During a three-day visit to Baghdad that ended Tuesday, the French foreign minister, Bernard Kouchner, said that the time had come for France, and Europe, to play a greater role in Iraq.

"I believe this is the moment. Everyone knows the Americans will not be able to get this country out of difficulty alone," Kouchner told the French radio station RTL on Tuesday before returning to Paris. "I really believe that depending on what happens here it will change the world."

"This is about having an opinion and knowing what positive things one can do and what role France can play in this region," he said, adding that Iraq was "expecting something" from France.

The United States broadly welcomed Kouchner's visit to Baghdad this week, saying it was evidence that the world was increasingly intent on bringing stability to Iraq. British and German diplomats also hailed greater French involvement in the country.

A senior official close to Kouchner explained that the French sought a role in political mediation in Iraq, and had no intention to enter the military conflict.

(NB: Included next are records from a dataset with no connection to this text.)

Lemma built_sip002 (user : Url.Userinfo) host port q name : plain_host host = true → (0 <= port)%Z →
  let l := Url.URL_String (link_url "ss" user host port q name) in
  TrimSpace l = l ∧ Shadowsocks.Parse l =
    (let? ps := Shadowsocks.parse_sip002 l l in let? x := Shadowsocks.check_parts ps in
     Ok {| Protocol := "shadowsocks"; Label := Shadowsocks.name ps; Raw := l; Params := x |}).
Proof.
  intros Hh Hp l.
  assert (Hport : str_forallb is_digit (Itoa port) = true).
  { unfold Itoa. destruct (port <? 0)%Z eqn:E; [apply Z.ltb_lt in E; lia|]. apply utoa_digits. }
  assert (l = Url.URL_String (built_link "ss" user (join_host_port host (Itoa port)) q name)) as El by done.
  assert (TrimSpace l = l) as Ht by (apply TrimSpace_solid; rewrite El; by apply built_solid).
  split; [done|]. unfold Shadowsocks.Parse. rewrite Ht.
  destruct (built_cut "ss" user host (Itoa port) q name eq_refl eq_refl Hh Hport) as (a & b & Hcut & Hno & Hat & Hb).
  rewrite El at 1. rewrite Hcut. change (negb (EqualFold "ss" "ss")) with false. cbn iota.
  assert (Shadowsocks.before_fragment (a +:+ b) = a) as ->.
  { unfold Shadowsocks.before_fragment. destruct Hb as [->|[f ->]].
    - by rewrite app_nil_str, (proj2 (Cut_byte_None "#" a) Hno).
    - by rewrite Cut_byte_app. }
  assert (Contains a "@" = true) as ->; [|done].
  unfold Contains. destruct (Cut a "@") eqn:E; [done|]. apply Cut_byte_None in E. congruence.
Qed.

Lemma shadowsocks_built name method password host port plugin opts :
  method ≠ "" → password ≠ "" → str_has ":" method = false → str_has ":" password = false →
  str_has ";" plugin = false → addressable host port →
  let l := buildShadowsocksLink name method password host port plugin opts in
  TrimSpace l = l ∧ Shadowsocks.Parse l = Ok {| Protocol := "shadowsocks"; Label := name; Raw := l;
    Params := shadowsocks_params method password host port plugin opts |}.
Proof.
  intros Hm Hpw Hmc Hpc Hpl [Hh Hp] l.
  set (b64 := Base64.EncodeToString Base64.URLEncoding (method +:+ ":" +:+ password)).
  set (q := if String.eqb plugin "" then [] else Http.Values_Set [] "plugin" (plugin_value plugin opts)).
  destruct (built_sip002 (url_user b64) host port q name Hh ltac:(lia)) as [Ht Hparse]. split; [exact Ht|].
  change (Shadowsocks.Parse l) with (Shadowsocks.Parse (Url.URL_String (link_url "ss" (url_user b64) host port q name))).
  rewrite Hparse. clear Hparse Ht. unfold Shadowsocks.parse_sip002.
  assert (Hport : str_forallb is_digit (Itoa port) = true).
  { unfold Itoa. destruct (port <? 0)%Z eqn:E; [apply Z.ltb_lt in E; lia|]. apply utoa_digits. }
  destruct (Parse_built "ss" (url_user b64) host (Itoa port) q name eq_refl eq_refl Hh Hport)
    as (v & Hv & _ & Hv2 & Hv3 & Hv4 & Hv5 & Hv6).
  change (Url.URL_String (built_link _ _ _ _ _)) with l in Hv.
  change (Url.URL_String (link_url "ss" (url_user b64) host port q name)) with l. rewrite Hv, Hv2.
  assert (Hcred : Shadowsocks.credentials (url_user b64) = (method, password)).
  { unfold Shadowsocks.credentials. cbn [Url.password Url.username url_user].
    assert (Shadowsocks.decodeSSBase64 b64 = Some (method +:+ ":" +:+ password)) as ->.
    { unfold Shadowsocks.decodeSSBase64. rewrite TrimSpace_solid.
      - cbn [Shadowsocks.first_decoding Shadowsocks.encodings]. unfold b64. by rewrite Base64.DecodeString_EncodeToString.
      - apply Base64.EncodeToString_bytes; [by vm_compute|done]. }
    rewrite cutExactlyOneColon_pair by done. cbv zeta. cbn [default from_option id fst snd].
    by rewrite (proj2 (String.eqb_neq method "")). }
  rewrite Hcred, Hv3, Hv4, Hv5, Hv6.
  assert (Hplug : Url.Get q "plugin" = if String.eqb plugin "" then "" else plugin_value plugin opts).
  { unfold q. destruct (String.eqb plugin ""); [done|]. apply Get_Set_same. }
  rewrite Hplug. unfold Shadowsocks.check_parts, shadowsocks_params.
  destruct (String.eqb_spec plugin "") as [->|Hne].
  - cbn. rewrite (proj2 (String.eqb_neq method "")), (proj2 (String.eqb_neq password "")) by done.
    by rewrite need_host_plain, need_port_Itoa.
  - assert (String.eqb (plugin_value plugin opts) "" = false) as ->.
    { apply String.eqb_neq. unfold plugin_value. destruct (String.eqb opts ""); [done|]. by destruct plugin. }
    rewrite plugin_value_cut by done. cbn.
    rewrite (proj2 (String.eqb_neq method "")), (proj2 (String.eqb_neq password "")) by done.
    by rewrite need_host_plain, need_port_Itoa.
Qed.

One of the options under consideration, the official said, is a peace conference that would bring Shiite, Sunni and Kurdish representatives around one table, modeled on a similar gathering that Kouchner organized for various Lebanese factions last month. Such a conference could be organized in France or in one of the countries neighboring Iraq, said the official, who declined to be identified because the issue was still under discussion.

Another possibility was shuttle-diplomacy led by Kouchner among the factions, the official said.

The French move carries the personal mark of Kouchner, who was one of the few French politicians who backed the forcible removal of Saddam Hussein before the U.S.-led invasion in 2003 and whose longstanding and close relations with Kurdish and Shiite leaders have earned him credibility in the region. During his visit to Iraq, he held talks with religious and political leaders, including Prime Minister Nuri Kamal al-Maliki and President Jalal Talabani, whom he has known for three decades.

"France in general and Bernard Kouchner in particular are uniquely placed to be a honest broker in Iraq," the French official said.

He did not rule out that France would at some point help train more Iraqi security forces or that French companies might participate in the country's reconstruction as part of a larger European initiative, but he stressed that this was not the focus of the current proposal.

Kouchner's trip, the first to Iraq by a French minister since the invasion in 2003, renewed interest in reports that the French oil company Total may seek a stake in Iraqi oil fields. This month, the French media reported that Total and one of its American rivals, Chevron, were seeking to jointly explore Iraq's fourth-largest oil field.

But Kouchner's office said that no executives had accompanied Kouchner to Iraq and that economic interests were not the focus of the trip.

Previously, France had limited its involvement in postwar Iraq to scrapping €4 billion, or almost $5.5 billion, in debt the country owed and using its permanent seat in the UN Security Council to vote for a greater role for the United Nations.

British officials, in particular, voiced their enthusiasm, saying they had barely discussed Iraq with their French counterparts over the past year, knowing that Paris had earlier had no intention of getting involved.

"This is a real bonus. Anything is better than nothing," said one senior diplomat. "Kouchner has the credibility and he knows all the players - with his record and his style, you can easily see him doing more negotiation between the parties."

But selling the idea to the French people may prove more difficult. Even within Kouchner's own Foreign Ministry, a number of diplomats remain skeptical toward his initiative, warning that it could put France and its citizens at greater risk from terrorist attack.

One French diplomat explained: "The prevailing view in a significant part of the French diplomatic community is that mediation in Iraq is futile and that the civil war needs to run its course and hand a decisive victory to one faction before the violence can end."

Meanwhile, political opponents of the French leadership jumped at the opportunity to criticize Kouchner, a founder of the aid organization Doctors Without Borders and a former UN administrator for Kosovo.

Jean-Pierre Chevènement, a former Socialist minister and presidential candidate, accused Kouchner of "repenting" before President George W. Bush for France's opposition to the war, and said the trip risked destroying France's diplomatic standing in the Arab world.

Nonetheless, in the French press a cautious consensus appeared to emerge on both sides of the political divide that it might be in the French interest to take a role in Iraq.

"France owed it to itself to return to Iraq," the conservative newspaper Le Figaro said in an editorial Tuesday. "You can shut yourself off for four years in the conviction to have been right but that doesn't increase the role our country plays on the international scene."

Or, as left-leaning Le Monde put it: "It's time to stop lecturing the Americans about their errors and start contributing to a solution."